Atari makes some changes

Atari’s has a tumultuous 30 years. After its integral role in the birth of video games, it was involved in the crash, was split up, sold, merged, acquired again, transformed, demolished and resurrected. It’s been interesting to watch.

And it’s transforming again, as part of a corporate comeback strategy. Atari is now an “interactive entertainment production company,” which means it’s putting its fingers in lots of pies. 

“Atari’s approach to succeed in the digital age of entertainment includes online video games, online casinos, exclusive video content, and a robust licensing business including hardware and apparel,” reads the announcement made today.

The expansion of its platform focus has already been seen in the form of RollerCoaster Tycoon “4”, which launched on iOS but is also moving to Android and PC.

“Atari is more than a game publishing company; it’s an iconic brand that has established a passionate and timeless culture,” said CEO Fred Chesnais, Chief Executive Officer, Atari, Inc. “Known across multiple generations around the world, Atari will continue to embrace all audiences. What the company has accomplished over the years is no small feat, but there is more to come. We’re looking forward to delivering on our new strategy and engaging with our audience in new ways across multiple channels as the next era of Atari unfolds. We are leading a rebuilding exercise in a highly volatile industry, so at the same time we are also aware of the challenges that lay ahead.”
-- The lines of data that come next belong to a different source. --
(* ===== verification/DStatusFacts.v ===== *)
(** * The status that a driver publishes *)

From S2P Require Import Prelude CStr StrUtil StrFacts ParseConf ParseConfFacts StateTree StateFacts Tokens ListenFacts.
From S2P Require Import Float64 DState DStateFacts DStatus DSock Wire DMirror DReplay DFollow.
From Stdlib Require Import Floats.SpecFloat.
From stdpp Require Import options.

(** ** Publishing a variable when nothing fails *)

Lemma setinfo_healthy s var formatted :
  healthy s -> (length var <= NAME_LIMIT)%nat ->
  exists r s', dstate_setinfo var formatted s = inr (r, s') /\ healthy s'
    /\ d_root s' = (state_setinfo (d_now s) (d_root s) var (snprintf_s ST_MAX_VALUE_LEN formatted)).1
    /\ d_status s' = d_status s.
Proof.
  intros Hh Hv. unfold dstate_setinfo, vdstate_setinfo, setinfo_with.
  set (value := snprintf_s _ _).
  assert (length value <= 255)%nat as Hval by (unfold value, snprintf_s, ST_MAX_VALUE_LEN; rewrite length_take; lia).
  unfold mbind, D_bind, dget, dmodify, dwhen. destruct (state_setinfo _ _ _ _) as [t ret].
  assert (healthy (set_d_root s t)) as Hh1 by (by apply (healthy_change s)).
  destruct (ret =? 1); [|by eexists ret, _].
  rewrite send_to_all_calm; [|done|].
  - eexists ret, _. split; [done|]. destruct Hh1 as [? [? ?] ?]. by split_and!.
  - split; [done|]. unfold NAME_LIMIT, ST_SOCK_BUF_LEN, quoted in *. rewrite !length_app.
    simpl. lia.
Qed.

(** The text that is stored, unless the variable is immutable. *)
Lemma setinfo_stored now t v val :
  (forall n, state_tree_find t v = Some n -> has_flag (n_flags n) ST_FLAG_IMMUTABLE = false) ->
  n_raw <$> state_tree_find (state_setinfo now t v val).1 v = Some val.
Proof.
  intros Him. destruct (setinfo_find_same now t v val) as [-> _]. simpl. f_equal.
  destruct (state_tree_find t v) as [n|]; simpl.
  - unfold setinfo_node. cbn [n_raw n_flags st_tree_node_refresh_timestamp]. destruct (streq _ _) eqn:E.
    + by apply streq_true in E.
    + rewrite Him by done. cbn [fst]. by rewrite val_escape_raw; simpl; rewrite grow_fits.
  - unfold setinfo_new. by rewrite val_escape_raw.
Qed.

(** ** The tokens *)

Definition is_alarm (w : bytes) : bool := strcaseeq w ($"ALARM").

(** The words that the status keeps. *)
Definition accepted (ignorelb : Z) (w : bytes) : bool :=
  negb (negb (ignorelb =? 0) && strcaseeq w ($"LB")) && negb (is_alarm w).

(** What the callback does, by kinds of words. *)
Lemma status_callback_kinds ig tgt w legacy :
  status_set_callback ig tgt w legacy
  = (if is_alarm w then 1 else legacy, if accepted ig w then 1 else 0)
  /\ (is_alarm w = true -> accepted ig w = false).
Proof.
  unfold status_set_callback, accepted. fold (is_alarm w).
  destruct (negb (ig =? 0) && strcaseeq w ($"LB")) eqn:Elb; simpl negb; cbn [andb]; [|by destruct (is_alarm w)].
  assert (is_alarm w = false) as ->; [|done].
  apply andb_true_iff in Elb as [_ Elb]. unfold is_alarm. by rewrite (strcaseeq_trans_l _ _ _ Elb).
Qed.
The new direction will see the re-release of its back catalogue on new platforms while Atari attempts to engage with “new audiences” and “new markets” including YouTube (through exclusive video content), LGBT, social casinos and other stuff that isn’t really very new at all.
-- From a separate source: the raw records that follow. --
(* ===== verification/LibHid.v ===== *)
(** * drivers/libhid.c: reports, physical values and paths

    Between a USB HID driver and the device: reports are fetched into a buffer per report ID and kept for a
    while, items are read from it and written through it, values are converted between the device's
    integers and physical units, and items are named by paths.

    [HM] is a state monad over the globals of the file, the report buffer and the device, where [None] is an
    access outside an array, a NULL pointer, or a conversion that C leaves undefined.  The calls of
    [comm_driver] get their results from the lists [hd_get], [hd_set], [hd_int] and [hd_str]: an error, or what the
    device sent, of which at most the size of the buffer is stored.  The types are those of libusb 1.0.
    Allocation does not fail; debugging output is not modelled. *)

From S2P Require Import Prelude CStr StrUtil HidParser Float64.
From stdpp Require Import options.

Definition MAX_REPORT_ALLOC : Z := 256.
Definition USB_CTRL_CHARBUFSIZE_MAX : Z := 65535.
Definition USB_CTRL_STRINDEX_MAX : Z := 255.
Definition MAX_TS : Z := 2.
Definition ATTR_DATA_CST : Z := 0x01.

(** ** State *)

(** What a call of the communication driver gives: an error code, or data. *)
Inductive dev_result (A : Type) := DevError (e : Z) | DevData (a : A).
Arguments DevError {A} e.
Arguments DevData {A} a.

Inductive hid_io :=
| GetReport (id size : Z)
| SetReport (id : Z) (report : list Z)
| GetInterrupt (size : Z)
| GetString (index : Z).

Record hidst := mkHid {
  hd_desc : HIDDesc;                 (* pDesc *)
  hd_ts : list Z;                    (* the members of *reportbuf *)
  hd_len : list Z;
  hd_cap : list Z;
  hd_data : list (option (list Z));
  hd_max_report_size : Z;
  hd_interrupt_only : Z;
  hd_interrupt_size : Z;
  hd_now : Z;
  hd_errno : Z;
  hd_get : list (dev_result (list Z));
  hd_set : list Z;                   (* what [set_report] returns *)
  hd_int : list (dev_result (list Z));
  hd_str : list (dev_result bytes);
  hd_out : list hid_io
}.

Definition set_hd_buf (s : hidst) ts len cap data := mkHid (hd_desc s) ts len cap data (hd_max_report_size s)
  (hd_interrupt_only s) (hd_interrupt_size s) (hd_now s) (hd_errno s) (hd_get s) (hd_set s) (hd_int s) (hd_str s) (hd_out s).
Definition set_hd_ts (s : hidst) x := set_hd_buf s x (hd_len s) (hd_cap s) (hd_data s).
Definition set_hd_data (s : hidst) x := set_hd_buf s (hd_ts s) (hd_len s) (hd_cap s) x.
Definition set_hd_errno (s : hidst) x := mkHid (hd_desc s) (hd_ts s) (hd_len s) (hd_cap s) (hd_data s)
  (hd_max_report_size s) (hd_interrupt_only s) (hd_interrupt_size s) (hd_now s) x (hd_get s) (hd_set s) (hd_int s)
  (hd_str s) (hd_out s).
Definition set_hd_dev (s : hidst) g t i r o := mkHid (hd_desc s) (hd_ts s) (hd_len s) (hd_cap s) (hd_data s)
  (hd_max_report_size s) (hd_interrupt_only s) (hd_interrupt_size s) (hd_now s) (hd_errno s) g t i r o.

Definition HM (A : Type) : Type := hidst -> option (A * hidst).

#[export] Instance HM_ret : MRet HM := fun A a s => Some (a, s).
#[export] Instance HM_bind : MBind HM := fun A B f m s => '(a, s) ← m s; f a s.

Definition hget {A} (f : hidst -> A) : HM A := fun s => Some (f s, s).
Definition hmodify (f : hidst -> hidst) : HM unit := fun s => Some (tt, f s).
Definition hopt {A} (o : option A) : HM A := fun s => (fun a => (a, s)) <$> o.

(** ** The device *)

Definition EIO : Z := 5.

Definition dev_next {A} (l : list (dev_result A)) : dev_result A := default (DevError EIO) (head l).

(** [memcpy] of [bs] to the start of a buffer *)
Definition copy_to (buf bs : list Z) : option (list Z) :=
  if (length bs <=? length buf)%nat then Some (bs ++ drop (length bs) buf) else None.

Definition put_data (id : nat) (bs : list Z) : HM unit :=
  data ← hget hd_data;
  buf ← hopt (data !! id);
  new ← hopt (copy_to (default [] buf) bs);
  hmodify (fun s => set_hd_data s (<[id := (fun _ => new) <$> buf]> data)).

(** [comm_driver->get_report] into [data[id]], at most [r] bytes *)
Definition get_report (id r : Z) : HM Z :=
  res ← hget (fun s => dev_next (hd_get s));
  hmodify (fun s => set_hd_dev s (tail (hd_get s)) (hd_set s) (hd_int s) (hd_str s) (hd_out s ++ [GetReport id r]));;
  match res with
  | DevError e => mret (- Z.abs e)
  | DevData bs =>
      let bs := take (Z.to_nat r) bs in
      put_data (Z.to_nat id) bs;;
      mret (Z.of_nat (length bs))
  end.

Definition set_report (id : Z) (report : list Z) : HM Z :=
  res ← hget (fun s => default (- EIO) (head (hd_set s)));
  hmodify (fun s => set_hd_dev s (hd_get s) (tail (hd_set s)) (hd_int s) (hd_str s) (hd_out s ++ [SetReport id report]));;
  mret res.

Definition get_interrupt (r : Z) : HM (Z * list Z) :=
  res ← hget (fun s => dev_next (hd_int s));
  hmodify (fun s => set_hd_dev s (hd_get s) (hd_set s) (tail (hd_int s)) (hd_str s) (hd_out s ++ [GetInterrupt r]));;
  mret match res with
       | DevError e => (- Z.abs e, [])
       | DevData bs => let bs := take (Z.to_nat r) bs in (Z.of_nat (length bs), bs)
       end.

(** The string is stored with its NUL. *)
Definition get_string (index buflen : Z) : HM (Z * bytes) :=
  res ← hget (fun s => dev_next (hd_str s));
  hmodify (fun s => set_hd_dev s (hd_get s) (hd_set s) (hd_int s) (tail (hd_str s)) (hd_out s ++ [GetString index]));;
  mret match res with
       | DevError e => (- Z.abs e, [])
       | DevData str => let str := snprintf_s (Z.to_nat buflen) str in (Z.of_nat (length str), str)
       end.

(** ** The report buffer *)

(** The loop of [new_report_buffer] *)
Fixpoint alloc_reports (max_report_size : Z) (replen : list Z) (items : list HIDData)
    (b : list Z * list Z * list (option (list Z))) : option (list Z * list Z * list (option (list Z))) :=
  match items with
  | [] => Some b
  | pData :: items =>
      let '(len, cap, data) := b in
      let id := Z.to_nat (d_ReportID pData) in
      d ← data !! id;
      match d with
      | Some _ => alloc_reports max_report_size replen items b
      | None =>
          l ← replen !! id;
          let len := <[id := l + 1]> len in
          if l + 1 <? 1 then alloc_reports max_report_size replen items (len, cap, data)
          else
            let c := if max_report_size =? 0 then l + 1 else MAX_REPORT_ALLOC in
            alloc_reports max_report_size replen items (len, <[id := c]> cap, <[id := Some (replicate (Z.to_nat c) 0)]> data)
      end
  end.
While the RollerCoaster Tycoon mobile game gained nothing but ire, Atari does appear to be putting its money where its mouth is. The publisher interactive entertainment production company rescued intriguing multiplayer shooter Minimum from purgatory after TimeGate went bankrupt and handed the reins to Human Head. Neither the game nor the developers seem like a safe bet, so it’s nice to see Atari investing in something a bit different.